Monday, July 3, 2023

Tell Me About Ms. Cheryl | A Kaplowitz Media. Original Work of Fiction [Part IV]

Tell Me About Ms. Cheryl | A Kaplowitz Media. Original Work of Fiction [Part IV]

Read [Part I] HERE
Read [Part II] HERE
Read [Part III] HERE

[Part IV]

His hands. There was something about his hands. How one would touch her pale forearm. Wiry thin and long but held together better than in a willowy way. It would stiffly stay in place and somehow absorb all her worry and doubt. He was maybe seventy. His hair was short white cotton his face was drawn coal black. He wore an eggshell-colored suit and a white fedora most times. Other times or as the day played on, he dressed in only the layers underneath. A white dress shirt, loosened buttons, then rolled-up cuffs. A white undershirt. An oil painting rendered in reverse built back to its penciled sketch.

Cheryl sat next to him on their beige plaid sofa across from their TV console encased in faux cherry wood. It was turned off. Her legs were crossed and over his lap, her head rested on his shoulder. The radio was turned off. No lights were on and the sun shone in, filtered through lace curtains. Children played softly and happily in the streets. You could hear Mrs. Meyer in her powder blue house dress with royal blue piping struggling to get her garbage bin to the curb. Birds sang. She was at peace.

It was a peace particular to the moments they spent together. They didn’t speak much, they didn’t have to. It was good just to share silence. Sometimes they’d take walks through the neighborhood after the sun went down and when the air grew a bit crisp. He’d offer her his jacket and they’d stroll hand-in-hand. He’d always walk alongside the curb and she’d run her hands through the shrubs and flowers that lined-up like friendly soldiers outside the small homes they passed. He’d sometimes tell her about himself and she’d mostly just listen intently. He would protectively place his frame between her and any passersby.

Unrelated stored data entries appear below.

Lemma idle_round_parts me prog_of now now' nt wait x :
  idle_round me prog_of now now' nt wait x =
  (r <- io_stopping now;;
   if (r.1 : bool) then mreturn false else
   wake_up me prog_of now' nt (wait (wait_timeout r.2));; mreturn true) x.
Proof.
  unfold idle_round, wake_up, mbind'. destruct (io_stopping now x) as [[b n] y| |]; [|done..].
  cbn [fst snd]. destruct b; [done|]. unfold mget. destruct (getExpiredCbsList now' nt (timers y)); [|done..].
  unfold mput. by destruct (handle_all _ _ _).
Qed.

(** ** The machine *)

(** Where the thread is: outside, with the answer [next] that it got at [asked],
    or in the [epoll_wait] it called at [begun] with the timeout [until - begun]. *)
Inductive phase :=
| Awake
| Asked (asked next : Z)
| Asleep (asked begun until : Z).

Record idler := mkIdler { ist : IOScheduler; clock : Z; ph : phase }.

(** Periods of new timers below 2^31 ms, with which the timeout of
    [epoll_wait] does not become negative. *)
Definition short_op (o : top) : Prop :=
  match o with
  | TAdd _ _ ms _ _ | TAddCondition _ _ ms _ _ _ | TReset _ _ ms _ => ms < 2 ^ 31
  | _ => True
  end.

Inductive istep : idler → idler → Prop :=
| I_clock s c : clock s ≤ c → istep s (mkIdler (ist s) c (ph s))
| I_timer s o r x : in_time (clock s) (timers (ist s)) o → short_op o → top_ok (timers (ist s)) o →
    timer_call o (ist s) = Ret r x → istep s (mkIdler x (tick (clock s) o) (ph s))
| I_base s b : hasIdleThreads b = true →
    istep s (mkIdler (mkIOScheduler b (timers (ist s)) (ios (ist s)) (pipe (ist s))) (clock s) (ph s))
| I_notify s : istep s (mkIdler (io_notify (ist s)) (clock s) (ph s))
| I_ask s x next : ph s = Awake → io_stopping (clock s) (ist s) = Ret (false, next) x →
    istep s (mkIdler x (clock s) (Asked (clock s) next))
| I_sleep s asked next : ph s = Asked asked next →
    istep s (mkIdler (ist s) (clock s) (Asleep asked (clock s) (clock s + wait_timeout next)))
| I_interrupt s asked begun until : ph s = Asleep asked begun until →
    istep s (mkIdler (ist s) (clock s) (Asleep asked (clock s) (clock s + (until - begun))))
| I_wake s asked begun until me prog_of nt evs x : ph s = Asleep asked begun until →
    (∀ a t, heap (timers (ist s)) !! a = Some t → clock s + m_ms t < 2 ^ 64) →
    wake_up me prog_of (clock s) nt evs (ist s) = Ret tt x → hasIdleThreads (base x) = true →
    istep s (mkIdler x (clock s) Awake).

(** A scheduler that was made, with its thread in the idle fiber. *)
Definition idle_init (now : Z) (s : idler) : Prop :=
  0 ≤ now ∧ clock s = now ∧ ph s = Awake ∧ timers (ist s) = TimerManager_new now ∧
  hasIdleThreads (base (ist s)) = true ∧ 0 ≤ pipe (ist s).

Inductive awaits : idler → Prop :=
| awaits_init now s : idle_init now s → awaits s
| awaits_step s s' : awaits s → istep s s' → awaits s'.

(** ** What operations of the timers do to the rest *)

Definition op_ms (o : top) : option Z :=
  match o with
  | TAdd _ _ ms _ _ | TAddCondition _ _ ms _ _ _ | TReset _ _ ms _ => Some ms
  | _ => None
  end.
(* ===== verification/Hook.v ===== *)
(** * Hooked system calls (hook/fd.h, hook/fd.cpp, hook/hook.cpp, the Linux branch)

    The table of file descriptors the hooks manage, and the hooked calls. The
    kernel is: the status flags of its open descriptors with [fcntl]/[ioctl] on
    them as documented, and an oracle for the results of the original
    functions, [epoll] waits and timers. A wait is answered by how it ended:
    the event came (or was cancelled), the timeout fired first, or
    [addEvent] failed. *)

From S2P Require Import Prelude IOScheduler.
#[local] Open Scope Z_scope.

Definition EINTR : Z := 4.
Definition EBADF : Z := 9.
Definition EAGAIN : Z := 11.
Definition ETIMEDOUT : Z := 110.
Definition EINPROGRESS : Z := 115.
Definition O_NONBLOCK : Z := 2048.

(** ** class Fd *)

Record Fd := mkFd {
  m_fd : Z;
  m_is_init : bool;
  m_is_socket : bool;
  m_is_sys_nonblock : bool;
  m_is_user_nonblock : bool;
  m_is_closed : bool;
  m_recv_timeout : Z;
  m_send_timeout : Z;
}.

(** An open descriptor in the kernel. *)
Record kfd := mkKfd { k_socket : bool; k_flags : Z }.

(** [if (!(flags & O_NONBLOCK)) fcntl(F_SETFL, flags | O_NONBLOCK)] *)
Definition make_nonblock (k : kfd) : kfd :=
  if Z.land (k_flags k) O_NONBLOCK =? 0 then mkKfd (k_socket k) (Z.lor (k_flags k) O_NONBLOCK) else k.

(** [Fd::Fd(fd)] with [init()]: the object, and the kernel's descriptor
    afterwards; [None] is a descriptor [fstat] refuses. *)
Definition Fd_new (fd : Z) (k : option kfd) : Fd * option kfd :=
  match k with
  | None => (mkFd fd false false false false true (-1) (-1), None)
  | Some k => (mkFd fd true (k_socket k) (k_socket k) false false (-1) (-1),
               Some (if k_socket k then make_nonblock k else k))
  end.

He’d also tell her all about herself. Her wants, her dreams. After, they’d sit at home and drink tea, and eat the light sandwiches he had painstakingly prepared. He’d bring them to her carefully and thoughtfully, and admire her as she drank and as she ate and the spot on the cups and plates where he had held them were her most favorite places. She could still feel his touch there. She would see the sinewy strength in his forearm and hands and a feeling of calm safety would wash over her. She sipped slowly and ate slowly. The liquid and the food would evaporate in her mouth behind her distant smile.

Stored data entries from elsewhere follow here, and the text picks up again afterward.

(** A callback that is not the lambda does nothing to the call. *)
Lemma mfor_others ids (w : hw) : (∀ id, id ∈ ids → id ≠ io_lambda c) →
  mfor ids (λ id, if id =? io_lambda c then on_timeout c else mreturn tt) w = Ret tt w.
Proof.
  induction ids as [|id ids IH]; intros H; [done|]. simpl.
  rewrite (proj2 (Z.eqb_neq _ _)) by (apply H; by left). mrun. apply IH. intros; apply H. by right.
Qed.

Lemma tinv_taken w l : tinv w → l ⊆ taken w → (lambda ∈ taken w → canceled w = 0 → lambda ∈ l) →
  tinv (set_taken l w).
Proof.
  intros [V1 V2 V3 V4 V5 V6 V7 V8 V9 V10] Hl Hn. split; simpl; try done.
  - intros cb Hcb. apply V7. by apply Hl.
  - intros Hc a Ha. destruct (V10 Hc a Ha) as [?|Hin]; [by left|right]. by apply Hn.
Qed.

Definition returned (p : phase) : bool := match p with Done _ => true | _ => false end.

Lemma alive_own w : alive c w (io_tinfo c) = firing w || negb (returned (ph w)).
Proof. unfold alive. rewrite Z.eqb_refl. simpl. by destruct (ph w). Qed.

(** The lambda begins: it sets [canceled], once. *)
Lemma run_callback_inv w i : tinv w → einv w →
  ∃ w', run_callback c i w = Ret tt w' ∧ tinv w' ∧ einv w' ∧
    ph w' = ph w ∧ results w' = results w ∧ acts w' = acts w ∧ hio w' = hio w ∧
    clock w' = clock w ∧ tmr w' = tmr w ∧
    (taken w !! i = Some lambda → returned (ph w) = false → canceled w = 0 →
     canceled w' = ETIMEDOUT ∧ firing w' = true) ∧
    (canceled w ≠ 0 → canceled w' = canceled w ∧ firing w' = firing w).
Proof.
  intros T [V1 V2 V3]. unfold run_callback. mrun.
  destruct (taken w !! i) as [cb|] eqn:Hi; [|exists w; by split_and!]. rewrite bind_modify.
  set (w1 := set_taken (delete i (taken w)) w).
  assert (Hsub : delete i (taken w) ⊆ taken w) by apply list_subseteq_delete.
  destruct (mentions (io_lambda c) cb) eqn:Hm.
  - assert (Hin : cb ∈ taken w) by (by eapply list_elem_of_lookup_2).
    destruct (v_taken _ T cb Hin Hm) as [-> He]. simpl. rewrite alive_own.
    assert (Hrun : mfor [io_lambda c] (λ id, if id =? io_lambda c then on_timeout c else mreturn tt) w1 =
      Ret tt (if (firing w || negb (returned (ph w))) && (canceled w =? 0)
              then set_canceled ETIMEDOUT true w1 else w1)).
    { simpl. rewrite Z.eqb_refl. unfold on_timeout, mbind', mget. cbv beta iota. rewrite alive_own. mend. simpl.
      by destruct (firing w || _), (canceled w =? 0). }
    destruct (firing w || negb (returned (ph w))) eqn:Hal; [rewrite Hrun|]; simpl.
    + destruct (Z.eqb_spec (canceled w) 0) as [Hc|Hc].
      * eexists. split; [done|]. split; [|split; [by split|split_and!; done]].
        destruct T as [U1 U2 U3 U4 U5 U6 U7 U8 U9 U10]. split; simpl; try done.
        intros cb Hcb. apply U7. by apply Hsub.
      * exists w1. split; [done|]. split; [by apply tinv_taken|]. split; [by split|split_and!; done].
    + assert (returned (ph w) = true) as Hr by (by destruct (firing w), (returned (ph w))).
      exists w1. split; [done|]. split; [|split; [by split|split_and!; try done; congruence]].
      destruct T as [U1 U2 U3 U4 U5 U6 U7 U8 U9 U10]. split; simpl; try done.
      * intros cb Hcb. apply U7. by apply Hsub.
      * intros _ a Ha. exfalso. by destruct Ha as [Ha|Ha]; rewrite Ha in Hr.
  - exists w1. split.
    + destruct (call (alive c w) cb) as [ids|] eqn:Ec; [|done]. apply mfor_others.
      intros id Hid ->. pose proof (call_Ran _ _ _ Ec _ Hid). congruence.
    + split; [|split; [by split|split_and!; try done]].
      * apply tinv_taken; [done|done|]. intros Hin _. eapply delete_keeps; [done|done|].
        intros ->. pose proof mentions_lambda. congruence.
      * intros [= ->]. pose proof mentions_lambda. congruence.
Qed.

Lemma cancelEvent_Ret s fail : call_const → io_inv s →
  ∃ b s', cancelEvent (io_fd c) (io_event c) fail s = Ret b s' ∧ io_inv s' ∧
    (fail = false → waits c s' (io_fd c) (io_event c) = 0%nat).
Proof.
  intros (Hf & He & _) I. pose proof (del_cancel_spec s (io_fd c) (io_event c) fail I (proj1 Hf) He) as D.
  destruct (has (event (ctx_at s (io_fd c))) (io_event c)) eqn:Hh; simpl in D.
  - destruct fail; simpl in D; [destruct D as [_ R]; by exists false, s|].
    destruct D as [_ (s' & R & I' & _ & E)]. exists true, s'. split; [done|]. split; [done|]. intros _.
    destruct (clear_event_both (io_event c) (ctx_at s (io_fd c)) He) as [Ec _]. rewrite Ec in E.
    assert (Hin : event (ctx_at s (io_fd c)) ≠ 0) by (intros H0; by rewrite H0 in Hh).
    rewrite (waits_clear c s s' _ _ _ _ (proj1 Hf) Hin E (proj1 Hf) He), decide_True by done.
    by destruct He as [He|He]; rewrite He.
  - destruct D as [_ R]. exists false, s. split; [done|]. split; [done|]. intros _. by apply unregistered.
Qed.

(** The lambda goes on: it cancels the event. *)
Lemma fire_inv w fail : call_const → tinv w → einv w →
  ∃ w', fire c fail w = Ret tt w' ∧ tinv w' ∧ einv w' ∧
    ph w' = ph w ∧ results w' = results w ∧ acts w' = acts w ∧ clock w' = clock w ∧
    canceled w' = canceled w ∧ (fail = false → waits c (hio w') (io_fd c) (io_event c) = 0%nat).
Proof.
  intros K T [V1 V2 V3]. destruct (cancelEvent_Ret (hio w) fail K V1) as (b & s' & R & I' & Hw).
  unfold fire. rewrite (bind_Ret _ _ _ _ _ (on_hio_Ret _ _ _ _ R)).
  destruct K as (Hf & He & _). destruct (cancel_frame c (hio w) s' b _ _ fail V1 (proj1 Hf) He He (proj1 Hf) R V2).
  eexists. split; [done|]. split; [|split; [|by split_and!]].
  - destruct T as [U1 U2 U3 U4 U5 U6 U7 U8 U9 U10]. by split.
  - split; try done. simpl. congruence.
Qed.

(** What others do. *)
Lemma others_timer_inv w o : tinv w → einv w → top_ok (tmr w) o → others_timer c w o →
  ∃ w', (r <- on_tmr (texec o);; mreturn tt) w = Ret tt w' ∧ tinv w' ∧ einv w' ∧
    ph w' = ph w ∧ results w' = results w ∧ acts w' = acts w ∧ clock w' = clock w ∧
    canceled w' = canceled w ∧ firing w' = firing w ∧ hio w' = hio w.
Proof.
  intros T [V1 V2 V3] Hok Ho. destruct (texec_inv _ o (v_timers _ T) Hok) as (r & tm & R & I).
  rewrite (bind_Ret _ _ _ _ _ (on_tmr_Ret _ _ _ _ R)).
  assert (Hheld : ∀ a, held w = Some a → is_Some (heap (tmr w) !! a))
    by (intros a Ha; by apply (held_timer w a (v_held _ T))).
  destruct (others_timer_frame w o r tm (v_timers _ T) (v_private _ T) Hheld Hok Ho R) as (P & Hsame & Hprev).
  eexists. split; [done|]. split; [|split; [by split|by split_and!]].
  split; simpl; try apply T; try done.
  - rewrite Hprev. apply T.
  - pose proof (v_held _ T) as Hs. unfold timer_set, held in *. simpl.
    destruct (ph w) as [| |[a|]|[a|]|[a|]|[a|]| |]; try done; by rewrite Hsame.
  - intros a x Ha Hm. pose proof (P a x Ha Hm) as Hh. rewrite Hsame in Ha by done.
    by apply (v_own _ T a x).
  - intros Hc a Ha. destruct (v_pending _ T Hc a Ha) as [(b & x & Hb & Hx & Hcb)|Hin]; [|by right].
    left. exists b, x. simpl. by rewrite Hsame.
Qed.

Lemma others_event_inv w o : call_const → tinv w → einv w → iop_ok (hio w) o → others_event c o →
  ∃ w', (r <- on_hio (iexec o);; mreturn tt) w = Ret tt w' ∧ tinv w' ∧ einv w' ∧
    ph w' = ph w ∧ results w' = results w ∧ acts w' = acts w ∧ clock w' = clock w ∧
    canceled w' = canceled w ∧ firing w' = firing w ∧ tmr w' = tmr w ∧ taken w' = taken w.
Proof.
  intros (Hf & He & _) T [V1 V2 V3] Hok Ho. destruct (iop_ok_args _ o Hok) as [Ha Hs].
  destruct (iexec_inv _ o V1 Ha Hs) as (r & s' & R & I).
  rewrite (bind_Ret _ _ _ _ _ (on_hio_Ret _ _ _ _ R)).
  destruct (others_frame c (hio w) o r s' (proj1 Hf) He V1 Hok Ho R V2).
  eexists. split; [done|]. split; [|split; [|by split_and!]].
  - destruct T as [U1 U2 U3 U4 U5 U6 U7 U8 U9 U10]. by split.
  - split; try done. simpl. congruence.
Qed.

Lemma tick_inv w now : tinv w → einv w → clock w ≤ now → now + timeout < 2 ^ 64 →
  tinv (set_clock now w) ∧ einv (set_clock now w).
Proof.
  intros [U1 U2 U3 U4 U5 U6 U7 U8 U9 U10] [V1 V2 V3] Hle Hb.
  split; split; simpl; try done; try lia.
  - intros a x Ha Hm. destruct (U6 a x Ha Hm) as (? & ? & ? & ?). repeat split; try done; [..|lia]; by apply H1.
  - intros cb Hcb Hm. destruct (U7 cb Hcb Hm). split; [done|]. by eapply elapsed_later.
  - intros Hc. destruct (U8 Hc). split; [done|]. by eapply elapsed_later.
Qed.

(** ** The ends of the waits, as [io_loop] is told them *)

Abbreviation loop fuel := (io_loop fuel (io_event c) timeout).
Definition add_acts : list act := if 0 <=? timeout then [AAddTimer timeout] else [].
Definition cancel_acts : list act := if 0 <=? timeout then [ACancelTimer] else [].

Lemma io_loop_mono fuel fuel' rs ws x : (fuel ≤ fuel')%nat → loop fuel rs ws = Some x → loop fuel' rs ws = Some x.
Proof.
  revert fuel' rs ws x. induction fuel as [|fuel IH]; intros [|fuel'] rs ws x Hle; try done; [lia|].
  simpl. destruct (uninterrupted rs) as [[[r calls] rs']|]; [|done]. simpl.
  destruct r as [|e|]; try done. destruct (e =? EAGAIN); [|done]. destruct ws as [|[| |] ws]; try done.
  destruct (io_loop fuel _ _ rs' ws) as [[res al]|] eqn:E; [|done]. rewrite (IH fuel' _ _ _ ltac:(lia) E). done.
Qed.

It was all foggily-filtered through lace and appeared to her as soft watercolor paintings without much detail when viewed up-close but with an overall encompassing comfort. He brought her a flute glass of sparkling white wine and a handful of grapes, a wedge of cheese. She felt as though time meant nothing and all that mattered was somehow there, with them in a space outside of clocks and schedules and she could not conjure up the face of another human being if she tried but she did not.

She watched him stand at the window as he watched through its panes and gently stretched his frame and spoke of his love for her. The wine slowly went into her with the grapes, with the cheese. It all tasted like being happy. Like being fulfilled. He checked the door of the spare room and sat next to her. She fell asleep in his arms. It was always the same dream; a field a meadow a rolling hill and a weeping willow by a pleasantly babbling brook. Wildflowers and frolic. In the distance softly-rarely seen were the surrounding golden bars of an enormous birdcage and the gentle scraping of the collar tight around her neck.

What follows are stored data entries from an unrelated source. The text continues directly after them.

(* ===== verification/Address.v ===== *)
(** * Network addresses (net/address.h, net/address.cpp, the Linux branch)

    Addresses are the C structures the sockets API takes; a field the API
    keeps in network byte order holds the integer the host reads there. The
    lookups of the C library ([getaddrinfo], [getifaddrs], [inet_pton]) are
    arguments: what they returned. Text written to a stream is a string. *)

From Stdlib Require Import Ascii String.
From stdpp Require Import pretty.
From S2P Require Import Prelude Codec.
#[local] Open Scope Z_scope.

Definition AF_UNSPEC : Z := 0.
Definition AF_UNIX : Z := 1.
Definition AF_INET : Z := 2.
Definition AF_INET6 : Z := 10.

(** ** The helpers *)

(** [createMask<T>(bits)] for an unsigned [T] of [w] bits: [1 << w - bits] is
    computed in [int], the shift count in [size_t]; a shift that leaves [int]
    is undefined. *)
Definition createMask {S} (w bits : Z) : M S Z :=
  let cnt := u64 (w - bits) in
  if 31 <=? cnt then mfault BadShift else mreturn (wrapu w (Z.shiftl 1 cnt - 1)).

(** [countBytes(val)]: the bits that are one. *)
Fixpoint count_loop (fuel : nat) (val result : Z) : option Z :=
  match fuel with
  | O => None
  | S fuel => if val =? 0 then Some result
              else count_loop fuel (Z.land val (val - 1)) (u32 (result + 1))
  end.
Definition countBytes (w val : Z) : option Z := count_loop (S (Z.to_nat w)) val 0.

(** ** The structures *)

Record sockaddr_in := mkIn { sin_port : Z; s_addr : Z; sin_zero : list byte }.
Record sockaddr_in6 := mkIn6 {
  sin6_port : Z; sin6_flowinfo : Z; u6_addr8 : list byte; sin6_scope_id : Z }.
Record sockaddr_un := mkUn { sun_path : list byte; m_addr_len : Z }.

(** The four classes. *)
Inductive Address :=
| IPv4Address (m_addr : sockaddr_in)
| IPv6Address (m_addr : sockaddr_in6)
| UnixAddress (m_addr : sockaddr_un)
| UnknownAddress (sa_family : Z) (sa_data : list byte).

Definition zeros (n : nat) : list byte := replicate n Byte.x00.

Section Addresses.
Context `{Platform}.

(** The object representation: what [getAddr()] points to. *)
Definition mem_in (a : sockaddr_in) : list byte :=
  to_mem uint16_t AF_INET ++ to_mem uint16_t (sin_port a) ++ to_mem uint32_t (s_addr a) ++ sin_zero a.
Definition mem_in6 (a : sockaddr_in6) : list byte :=
  to_mem uint16_t AF_INET6 ++ to_mem uint16_t (sin6_port a) ++ to_mem uint32_t (sin6_flowinfo a) ++
  u6_addr8 a ++ to_mem uint32_t (sin6_scope_id a).
Definition getAddr (a : Address) : list byte :=
  match a with
  | IPv4Address a => mem_in a
  | IPv6Address a => mem_in6 a
  | UnixAddress a => to_mem uint16_t AF_UNIX ++ sun_path a
  | UnknownAddress f data => to_mem uint16_t f ++ data
  end.
Definition getAddrLen (a : Address) : Z :=
  match a with
  | IPv4Address _ => 16
  | IPv6Address _ => 28
  | UnixAddress a => m_addr_len a
  | UnknownAddress _ _ => 16
  end.

(** [getAddr()->sa_family] *)
Definition getFamily (a : Address) : Z := of_mem uint16_t (take 2 (getAddr a)).

(** A field of the structure at [mem], [None] behind its end. *)
Definition field (mem : list byte) (off len : nat) : option (list byte) :=
  if (off + len <=? length mem)%nat then Some (take len (drop off mem)) else None.

(** [Address::create(addr, addr_len)]: the copy made of the memory at [addr]. *)
Definition create {S} (addr : option (list byte)) : M S (option Address) :=
  match addr with
  | None => mreturn None
  | Some mem =>
      match field mem 0 2 with
      | None => mfault OutOfBounds
      | Some f =>
          let sa_family := of_mem uint16_t f in
          if sa_family =? AF_INET then
            match field mem 2 2, field mem 4 4, field mem 8 8 with
            | Some p, Some a, Some z =>
                mreturn (Some (IPv4Address (mkIn (of_mem uint16_t p) (of_mem uint32_t a) z)))
            | _, _, _ => mfault OutOfBounds
            end
          else if sa_family =? AF_INET6 then
            match field mem 2 2, field mem 4 4, field mem 8 16, field mem 24 4 with
            | Some p, Some fl, Some a, Some sc =>
                mreturn (Some (IPv6Address (mkIn6 (of_mem uint16_t p) (of_mem uint32_t fl) a (of_mem uint32_t sc))))
            | _, _, _, _ => mfault OutOfBounds
            end
          else
            match field mem 2 14 with
            | Some d => mreturn (Some (UnknownAddress sa_family d))
            | None => mfault OutOfBounds
            end
      end
  end.

(** ** Construction *)

(** [IPv4Address(address, port)] and [IPv6Address(address, port)] *)
Definition IPv4_new (address port : Z) : sockaddr_in :=
  mkIn (byteswapToBigEndian uint16_t port) (byteswapToBigEndian uint32_t address) (zeros 8).
Definition IPv6_new (address : list byte) (port : Z) : sockaddr_in6 :=
  mkIn6 (byteswapToBigEndian uint16_t port) 0 (take 16 address) 0.
(** [IPv6Address()] *)
Definition IPv6_any : sockaddr_in6 := mkIn6 0 0 (zeros 16) 0.

(** [IPv4Address::create] and [IPv6Address::create]: [pton] is what
    [inet_pton] stored, when it accepted the text. *)
Definition IPv4_create (pton : option Z) (port : Z) : option sockaddr_in :=
  a ← pton; Some (mkIn (byteswapToBigEndian uint16_t port) a (zeros 8)).
Definition IPv6_create (pton : option (list byte)) (port : Z) : option sockaddr_in6 :=
  a ← pton; Some (mkIn6 (byteswapToBigEndian uint16_t port) 0 a 0).

Definition path_too_long : exn := runtime_error "path too long" [].
Definition SUN_PATH : nat := 108.
Definition OFFSET_SUN_PATH : Z := 2.

(** [UnixAddress()] *)
Definition Unix_any : sockaddr_un := mkUn (zeros SUN_PATH) (OFFSET_SUN_PATH + (Z.of_nat SUN_PATH - 1)).
(** [UnixAddress(path)] *)
Definition Unix_new {S} (path : list byte) : M S sockaddr_un :=
  let abstract := match path with b :: _ => byte.unsigned b =? 0 | [] => false end in
  let len := u32 (zlen path + 1) in
  let len := if abstract then u32 (len - 1) else len in
  if Z.of_nat SUN_PATH <? len then mthrow path_too_long else
  mreturn (mkUn (splice 0 (take (Z.to_nat len) (path ++ [Byte.x00])) (zeros SUN_PATH))
             (u32 (len + OFFSET_SUN_PATH))).
Definition setAddrlen (len : Z) (a : sockaddr_un) : sockaddr_un := mkUn (sun_path a) len.

(** ** Ports *)
Definition getPort (a : Address) : option Z :=
  match a with
  | IPv4Address a => Some (byteswapToBigEndian uint16_t (sin_port a))
  | IPv6Address a => Some (byteswapToBigEndian uint16_t (sin6_port a))
  | _ => None
  end.
Definition setPort (port : Z) (a : Address) : Address :=
  let p := byteswapToBigEndian uint16_t port in
  match a with
  | IPv4Address a => IPv4Address (mkIn p (s_addr a) (sin_zero a))
  | IPv6Address a => IPv6Address (mkIn6 p (sin6_flowinfo a) (u6_addr8 a) (sin6_scope_id a))
  | a => a
  end.

(** ** Networks *)

Definition broadcast4 {S} (prefix_len : Z) (a : sockaddr_in) : M S (option sockaddr_in) :=
  if 32 <? prefix_len then mreturn None else
  m <- createMask 32 prefix_len;;
  mreturn (Some (mkIn (sin_port a) (Z.lor (s_addr a) (byteswapToBigEndian uint32_t m)) (sin_zero a))).
Definition network4 {S} (prefix_len : Z) (a : sockaddr_in) : M S (option sockaddr_in) :=
  if 32 <? prefix_len then mreturn None else
  m <- createMask 32 prefix_len;;
  mreturn (Some (mkIn (sin_port a) (Z.land (s_addr a) (byteswapToBigEndian uint32_t m)) (sin_zero a))).
Definition subnetMask4 {S} (prefix_len : Z) (a : sockaddr_in) : M S sockaddr_in :=
  m <- createMask 32 prefix_len;;
  mreturn (mkIn (sin_port a) (u32 (Z.lnot (byteswapToBigEndian uint32_t m))) (zeros 8)).

(** [u6_addr8[i]] *)
Definition byte_at {S} (bs : list byte) (i : Z) : M S Z :=
  match bs !! Z.to_nat i with
  | Some b => mreturn (byte.unsigned b)
  | None => mfault OutOfBounds
  end.
(** [for (int i = from; i < to; ++i) u6_addr8[i] = 0xff;] *)
Definition fill_ff (from to : Z) (bs : list byte) : list byte :=
  imap (λ i b, if (from <=? Z.of_nat i) && (Z.of_nat i <? to) then Byte.xff else b) bs.

Definition with_addr6 (bs : list byte) (a : sockaddr_in6) : sockaddr_in6 :=
  mkIn6 (sin6_port a) (sin6_flowinfo a) bs (sin6_scope_id a).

Sam’s legs were wet noodles and walking was tricky but then running came to him and he ran and ran until his lungs burned and until tears streamed from his eyes. His bare feet bled as he raced all but naked through the deaf-mute night. His mother needed him and her voice rang silently all about and inside him in the unfamiliar darkness. And he ran. And he ran until he stood over her, splayed out helplessly screaming on their kitchen floor. He was late. Terribly late. She had tried to open the prescription bottle but it rolled away from her still closed and the claw hammer in his hand made sense of her panic.

Sam continued to scream lines from the Mourner's Kaddish as he raised the hammer high. Cheryl half awoke to sinewy strong hands and their ebony flesh caressing her willing glistening porcelain skin.